Caspar Wistar (physician)

Caspar Wistar (* September 13, 1761 in Philadelphia, Pennsylvania, † January 22, 1818 ) was an American physician and anatomist.

Caspar Wistar was born as the son of Thomas and Mary Waln Wistar Wistar. He was the grandson of Caspar Wistar sen. (1696-1752), a German immigrant and Quakers. In 1788 he married Isabella Marshall, but died two years later. In 1798 he married Elizabeth Mifflin.

Wistar studied medicine at Edinburgh, where he took his degree in 1786 and taught from after his return to the United States at the Medical Faculty of the University of Pennsylvania.

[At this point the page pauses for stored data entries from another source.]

Lemma heapSort_spec d a b :
  0 <= a <= b → b <= zlen (view d) → b - a < 2 ^ (int_bits - 2) → sorts heapSort d a b.
Proof.
  intros Ha Hb Hint. unfold sorts, heapSort. cbv zeta. apply wp_bind.
  apply wp_for_down with (I := λ i d', same a b (view d) (view d')
      ∧ heap ge a (i + 1) (b - a) (view d')).
  { intros i d1 Hi [Hs Hh]. pose proof (same_zlen _ _ _ _ Hs).
    eapply wp_mono; [apply siftDown_spec; try lia_div|].
    - apply heap_extend; [done|lia].
    - intros d2 [Hs2 Hh2]. split.
      + eapply same_trans; [done|]. eapply same_weaken; [done|lia..].
      + by replace (i - 1 + 1) with i by lia. }
  { split; [apply same_refl|]. intros i c x y Hi Hc Hch. unfold child in Hc.
    lia_div. }
  intros d1 [Hs1 Hh1].
  assert (heap ge a 0 (b - a) (view d1)) as Hh1'.
  { intros i c x y Hi Hc Hch. unfold child in Hc. apply Hh1; [lia_div|done|done]. }
  apply wp_for_down with (I := λ i d', same a b (view d) (view d')
      ∧ heap ge a 0 (i + 1) (view d') ∧ sorted (view d') (a + i + 1) b
      ∧ ∀ p q x y, a <= p < a + i + 1 → a + i + 1 <= q < b →
          (view d').[p] = Some x → (view d').[q] = Some y → le x y).
  - intros i d2 Hi (Hs2 & Hh2 & Hsd & Hle). pose proof (same_zlen _ _ _ _ Hs2) as Hl2.
    apply wp_bind, wp_Swap; [lia..|]. intros d3 Hd3.
    assert (∀ j x y, 0 <= j < i + 1 → (view d2).[a] = Some x → (view d2).[a + j] = Some y → le y x) as Htop.
    { intros j x y Hj Hx Hy.
      apply (heap_top ge ge_refl ge_trans a 0 (i + 1) (view d2) j x y); try done; lia. }
    eapply wp_mono; [apply siftDown_spec; rewrite ?Hd3, ?zlen_swp; try lia|].
    + apply heap_extend; [|lia]. intros p c x y Hp Hc Hch _ Hx Hy. unfold child in Hc.
      rewrite nthZ_swp in Hx, Hy by lia. rewrite !decide_False in Hx by lia. rewrite !decide_False in Hy by lia.
      apply (Hh2 p c); [lia|done|lia|tauto|done|done].
    + intros d4 [Hs4 Hh4]. rewrite Hd3 in Hs4. simpl in Hs4.
      assert (same a (a + (i + 1)) (view d2) (swp (view d2) a (a + i))) as Hsw by (apply same_swp; lia).
      assert (same a b (view d) (view d4)).
      { eapply same_trans; [done|]. eapply same_trans.
        - eapply same_weaken; [exact Hsw|lia..].
        - eapply same_weaken; [exact Hs4|lia..]. }
      split; [done|]. replace (i - 1 + 1) with i by lia. replace (a + (i - 1) + 1) with (a + i) by lia.
      split; [done|].
      (* the swapped list, then the sifted one *)
      assert (∀ p q x y, a <= p < q → a + i <= q < b →
        (swp (view d2) a (a + i)).[p] = Some x → (swp (view d2) a (a + i)).[q] = Some y → le x y) as Hsw2.
      { intros p q x y Hp Hq Hx Hy. rewrite nthZ_swp in Hx, Hy by lia.
        destruct (decide (q = a)); [lia|].
        destruct (decide (q = a + i)) as [->|].
        - rewrite (decide_False (P := p = a + i)) in Hx by lia.
          destruct (decide (p = a)); [apply (Htop i y x); [lia|done|done]|].
          apply (Htop (p - a) y x); [lia|done|]. by replace (a + (p - a)) with p by lia.
        - destruct (decide (p = a)).
          + apply (Hle (a + i) q); [lia|lia|done|done].
          + destruct (decide (p = a + i)).
            * apply (Hle a q); [lia|lia|done|done].
            * destruct (decide (p < a + i + 1)); [apply (Hle p q); [lia|lia|done|done]|].
              apply (Hsd p q); [lia|lia|done|done]. }
      split.
      * intros p q x y Hp Hq Hx Hy. rewrite (proj2 Hs4) in Hx, Hy by lia.
        apply (Hsw2 p q); [lia|lia|done|done].
      * intros p q x y Hp Hq Hx Hy. rewrite (proj2 Hs4) in Hy by lia.
        pose proof (zlen_swp (view d2) a (a + i)).
        eapply same_elem in Hx as (p' & Hp' & Hx'); [|exact Hs4|lia|lia|lia].
        apply (Hsw2 p' q); [lia|lia|done|done].
  - split; [done|]. replace (b - a - 1 + 1) with (b - a) by lia. split; [done|].
    split; [apply sorted_short; lia|]. lia.
  - intros d2 (Hs & _ & Hsd & _). split; [done|].
    intros p q x y Hp Hq. apply Hsd; lia.
Qed.
End heapsort.

(** * Quick sort *)

Section quicksort.
Context {W : Host} {D A : Type} {I : Interface D} {L : SortLaws D A}.
Implicit Types (data : D) (i j a b c : Z) (x y z p : A) (l k : list A).

Lemma wp_Swap_same (d : D) i j lo hi (Q : D → Prop) :
  lo <= i < hi → lo <= j < hi → 0 <= lo → hi <= zlen (view d) →
  (∀ d', same lo hi (view d) (view d') → Q d') → Swap d i j ⇓ Q.
Proof. intros ???? HQ. apply wp_Swap; [lia..|]. intros d' Hd. apply HQ. rewrite Hd. by apply same_swp. Qed.

Lemma medianOfThree_spec data m1 m0 m2 lo hi :
  lo <= m1 < hi → lo <= m0 < hi → lo <= m2 < hi → 0 <= lo → hi <= zlen (view data) →
  medianOfThree data m1 m0 m2 ⇓ λ d', same lo hi (view data) (view d').
Proof.
  intros H1 H0 H2 Hlo Hhi. unfold medianOfThree.
  apply wp_bind, wp_Less; [lia..|]. intros ????. apply wp_bind.
  apply wp_mono with (Q := λ d', same lo hi (view data) (view d')).
  { destruct (lt _ _); [|apply same_refl]. by apply (wp_Swap_same _ _ _ lo hi). }
  intros d1 Hs1. pose proof (same_zlen _ _ _ _ Hs1).
  apply wp_bind, wp_Less; [lia..|]. intros ????. destruct (lt _ _); [|done].
  apply wp_bind. apply (wp_Swap_same _ _ _ lo hi); [done..|lia|]. intros d2 Hs2.
  pose proof (same_zlen _ _ _ _ Hs2).
  apply wp_bind, wp_Less; [lia..|]. intros ????. destruct (lt _ _); [|by eapply same_trans].
  apply (wp_Swap_same _ _ _ lo hi); [done..|lia|]. intros d3 Hs3.
  eapply same_trans; [done|]. by eapply same_trans.
Qed.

Here he developed anatomical models and dealt with the preservation of human organs by means of wax injections. He was a proponent of vaccination. In the treatment of yellow fever patients during the epidemic in 1793, he became infected themselves from this disease. In professional circles Wistar became known as author of medical textbooks as the two-volume A System of Anatomy ( 1811-1814 ).

In 1787 he became a member of the American Philosophical Society and by this Society 1815-1818 as President before. He assumed the office of Thomas Jefferson.

The botanist Thomas Nuttall named in honor of the Wistar genus Wisteria, to the known as Wisteria ornamental plant belongs. Although the spelling Wisteria (instead of Wistaria ) was an etymological error, but it is according to the rules of botanical nomenclature ( International Code of Botanical Nomenclature ) maintain.